= TASK DESCRIPTION =
Write down the whole listing below again without changing a word.

= DATA FOR REVIEW =
(* ===== verification/ClientActions.v ===== *)
(** The desktop client as a whole ([client/mainwindow.cpp]): what the user, the
    socket, the timer and the processes do to the widgets that [ClientWidgets]
    builds, through the connections made there, to the window of [ClientWindow]
    and the processes of [ClientProcesses]; and the texts of its tables and of
    its console.

    A disabled widget emits nothing; menu entries are never disabled.  Signals
    are delivered at once.  The log is left out. *)
From S2P Require Import Prelude Protocol Text Config Datetime TaskTable Metrics Connection Dispatcher ClientWindow ClientProcesses ClientWidgets.

(** ** The tables *)

Definition status_text (status : Z) : string :=
  let s := "未知" in
  let s := if (status =? 0)%Z then "停用" else s in
  let s := if (status =? 1)%Z then "待调度" else s in
  if (status =? 2)%Z then "执行中" else s.

(** The cells of a row of the task list. *)
Definition task_cells (t : TaskMeta.t) : list string :=
  [TaskMeta.id t; TaskMeta.handler t; status_text (TaskMeta.status t); TaskMeta.cron_expr t; TaskMeta.next_run_at t;
   TaskMeta.last_run_at t; to_string (TaskMeta.retry_count t); to_string (TaskMeta.max_retries t);
   TaskMeta.current_execution_id t; TaskMeta.running_node t; TaskMeta.started_at t; TaskMeta.params t].

(** The cells of a row of the history. *)
Definition history_cells (h : TaskHistory.t) : list string :=
  [TaskHistory.execution_id h; TaskHistory.task_id h; TaskHistory.exec_node h;
   if TaskHistory.success h then "成功" else "失败"; TaskHistory.result h; TaskHistory.error h;
   TaskHistory.start_time h; TaskHistory.end_time h].

(** The rows of the metrics table. *)
Definition metric_rows (m : MetricsSnapshot) : list (string * Z) := [
  ("rpc_requests_total", ss_counter m rpc_requests_total);
  ("rpc_success_total", ss_counter m rpc_success_total);
  ("rpc_error_total", ss_counter m rpc_error_total);
  ("active_connections", ss_counter m active_connections);
  ("rejected_connections", ss_counter m rejected_connections);
  ("malformed_frames", ss_counter m malformed_frames);
  ("bytes_in_total", ss_counter m bytes_in_total);
  ("bytes_out_total", ss_counter m bytes_out_total);
  ("task_success_total", ss_counter m task_success_total);
  ("task_failure_total", ss_counter m task_failure_total);
  ("lock_acquire_success_total", ss_counter m lock_acquire_success_total);
  ("lock_acquire_failure_total", ss_counter m lock_acquire_failure_total);
  ("max_task_duration_ms", ss_max_task_duration_ms m);
  ("task_duration_p95_ms", ss_task_duration_p95_ms m);
  ("task_duration_p99_ms", ss_task_duration_p99_ms m);
  ("task_duration_samples_total", ss_task_duration_samples_total m);
  ("schedule_delay_max_ms", ss_schedule_delay_max_ms m);
  ("schedule_delay_p95_ms", ss_schedule_delay_p95_ms m);
  ("schedule_delay_p99_ms", ss_schedule_delay_p99_ms m);
  ("schedule_delay_samples_total", ss_schedule_delay_samples_total m)
].

(** The five numbers of the overview that a snapshot sets. *)
Definition metric_cards (m : MetricsSnapshot) : list (Widget * Z) := [
  (overviewRpcRequestsValue, ss_counter m rpc_requests_total);
  (overviewRpcErrorsValue, ss_counter m rpc_error_total);
  (overviewActiveConnectionsValue, ss_counter m active_connections);
  (overviewTaskSuccessValue, ss_counter m task_success_total);
  (overviewTaskFailureValue, ss_counter m task_failure_total)
].

(** What the tables hold. *)
Definition table_cells (table : Widget) (w : MainWindow) : list (list string) :=
  match table with
  | tasksTable => map task_cells (mw_tasks w)
  | historyTable => map history_cells (mw_history w)
  | servicesTable => map (fun endpoint => [endpoint]) (mw_services w)
  | metricsTable =>
      match mw_metrics w with
      | Some m => map (fun row => [row.1; to_string row.2]) (metric_rows m)
      | None => []
      end
  | _ => []
  end.

Definition item (table : Widget) (row col : nat) (w : MainWindow) : option string :=
  table_cells table w !! row ≫= fun cells => cells !! col.

Definition LF : string := String (ascii_of_nat 10) EmptyString.

(** [onHistorySelectionChanged]: what the detail view shows of a row. *)
Definition history_detail (row : nat) (w : MainWindow) : string :=
  let textAt := fun col => default "" (item historyTable row col w) in
  "Execution ID: " +:+ textAt 0%nat +:+ LF +:+
  "Task ID: " +:+ textAt 1%nat +:+ LF +:+
  "节点: " +:+ textAt 2%nat +:+ LF +:+
  "结果: " +:+ textAt 3%nat +:+ LF +:+
  "开始时间: " +:+ textAt 6%nat +:+ LF +:+
  "结束时间: " +:+ textAt 7%nat +:+ LF +:+ LF +:+
  "返回结果:" +:+ LF +:+ textAt 4%nat +:+ LF +:+ LF +:+
  "错误:" +:+ LF +:+ textAt 5%nat.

= SOLUTION FOR THIS PROBLEM =
(* ===== verification/ClientActions.v ===== *)
(** The desktop client as a whole ([client/mainwindow.cpp]): what the user, the
    socket, the timer and the processes do to the widgets that [ClientWidgets]
    builds, through the connections made there, to the window of [ClientWindow]
    and the processes of [ClientProcesses]; and the texts of its tables and of
    its console.

    A disabled widget emits nothing; menu entries are never disabled.  Signals
    are delivered at once.  The log is left out. *)
From S2P Require Import Prelude Protocol Text Config Datetime TaskTable Metrics Connection Dispatcher ClientWindow ClientProcesses ClientWidgets.

(** ** The tables *)

Definition status_text (status : Z) : string :=
  let s := "未知" in
  let s := if (status =? 0)%Z then "停用" else s in
  let s := if (status =? 1)%Z then "待调度" else s in
  if (status =? 2)%Z then "执行中" else s.

(** The cells of a row of the task list. *)
Definition task_cells (t : TaskMeta.t) : list string :=
  [TaskMeta.id t; TaskMeta.handler t; status_text (TaskMeta.status t); TaskMeta.cron_expr t; TaskMeta.next_run_at t;
   TaskMeta.last_run_at t; to_string (TaskMeta.retry_count t); to_string (TaskMeta.max_retries t);
   TaskMeta.current_execution_id t; TaskMeta.running_node t; TaskMeta.started_at t; TaskMeta.params t].

(** The cells of a row of the history. *)
Definition history_cells (h : TaskHistory.t) : list string :=
  [TaskHistory.execution_id h; TaskHistory.task_id h; TaskHistory.exec_node h;
   if TaskHistory.success h then "成功" else "失败"; TaskHistory.result h; TaskHistory.error h;
   TaskHistory.start_time h; TaskHistory.end_time h].

(** The rows of the metrics table. *)
Definition metric_rows (m : MetricsSnapshot) : list (string * Z) := [
  ("rpc_requests_total", ss_counter m rpc_requests_total);
  ("rpc_success_total", ss_counter m rpc_success_total);
  ("rpc_error_total", ss_counter m rpc_error_total);
  ("active_connections", ss_counter m active_connections);
  ("rejected_connections", ss_counter m rejected_connections);
  ("malformed_frames", ss_counter m malformed_frames);
  ("bytes_in_total", ss_counter m bytes_in_total);
  ("bytes_out_total", ss_counter m bytes_out_total);
  ("task_success_total", ss_counter m task_success_total);
  ("task_failure_total", ss_counter m task_failure_total);
  ("lock_acquire_success_total", ss_counter m lock_acquire_success_total);
  ("lock_acquire_failure_total", ss_counter m lock_acquire_failure_total);
  ("max_task_duration_ms", ss_max_task_duration_ms m);
  ("task_duration_p95_ms", ss_task_duration_p95_ms m);
  ("task_duration_p99_ms", ss_task_duration_p99_ms m);
  ("task_duration_samples_total", ss_task_duration_samples_total m);
  ("schedule_delay_max_ms", ss_schedule_delay_max_ms m);
  ("schedule_delay_p95_ms", ss_schedule_delay_p95_ms m);
  ("schedule_delay_p99_ms", ss_schedule_delay_p99_ms m);
  ("schedule_delay_samples_total", ss_schedule_delay_samples_total m)
].

(** The five numbers of the overview that a snapshot sets. *)
Definition metric_cards (m : MetricsSnapshot) : list (Widget * Z) := [
  (overviewRpcRequestsValue, ss_counter m rpc_requests_total);
  (overviewRpcErrorsValue, ss_counter m rpc_error_total);
  (overviewActiveConnectionsValue, ss_counter m active_connections);
  (overviewTaskSuccessValue, ss_counter m task_success_total);
  (overviewTaskFailureValue, ss_counter m task_failure_total)
].

(** What the tables hold. *)
Definition table_cells (table : Widget) (w : MainWindow) : list (list string) :=
  match table with
  | tasksTable => map task_cells (mw_tasks w)
  | historyTable => map history_cells (mw_history w)
  | servicesTable => map (fun endpoint => [endpoint]) (mw_services w)
  | metricsTable =>
      match mw_metrics w with
      | Some m => map (fun row => [row.1; to_string row.2]) (metric_rows m)
      | None => []
      end
  | _ => []
  end.

Definition item (table : Widget) (row col : nat) (w : MainWindow) : option string :=
  table_cells table w !! row ≫= fun cells => cells !! col.

Definition LF : string := String (ascii_of_nat 10) EmptyString.

(** [onHistorySelectionChanged]: what the detail view shows of a row. *)
Definition history_detail (row : nat) (w : MainWindow) : string :=
  let textAt := fun col => default "" (item historyTable row col w) in
  "Execution ID: " +:+ textAt 0%nat +:+ LF +:+
  "Task ID: " +:+ textAt 1%nat +:+ LF +:+
  "节点: " +:+ textAt 2%nat +:+ LF +:+
  "结果: " +:+ textAt 3%nat +:+ LF +:+
  "开始时间: " +:+ textAt 6%nat +:+ LF +:+
  "结束时间: " +:+ textAt 7%nat +:+ LF +:+ LF +:+
  "返回结果:" +:+ LF +:+ textAt 4%nat +:+ LF +:+ LF +:+
  "错误:" +:+ LF +:+ textAt 5%nat.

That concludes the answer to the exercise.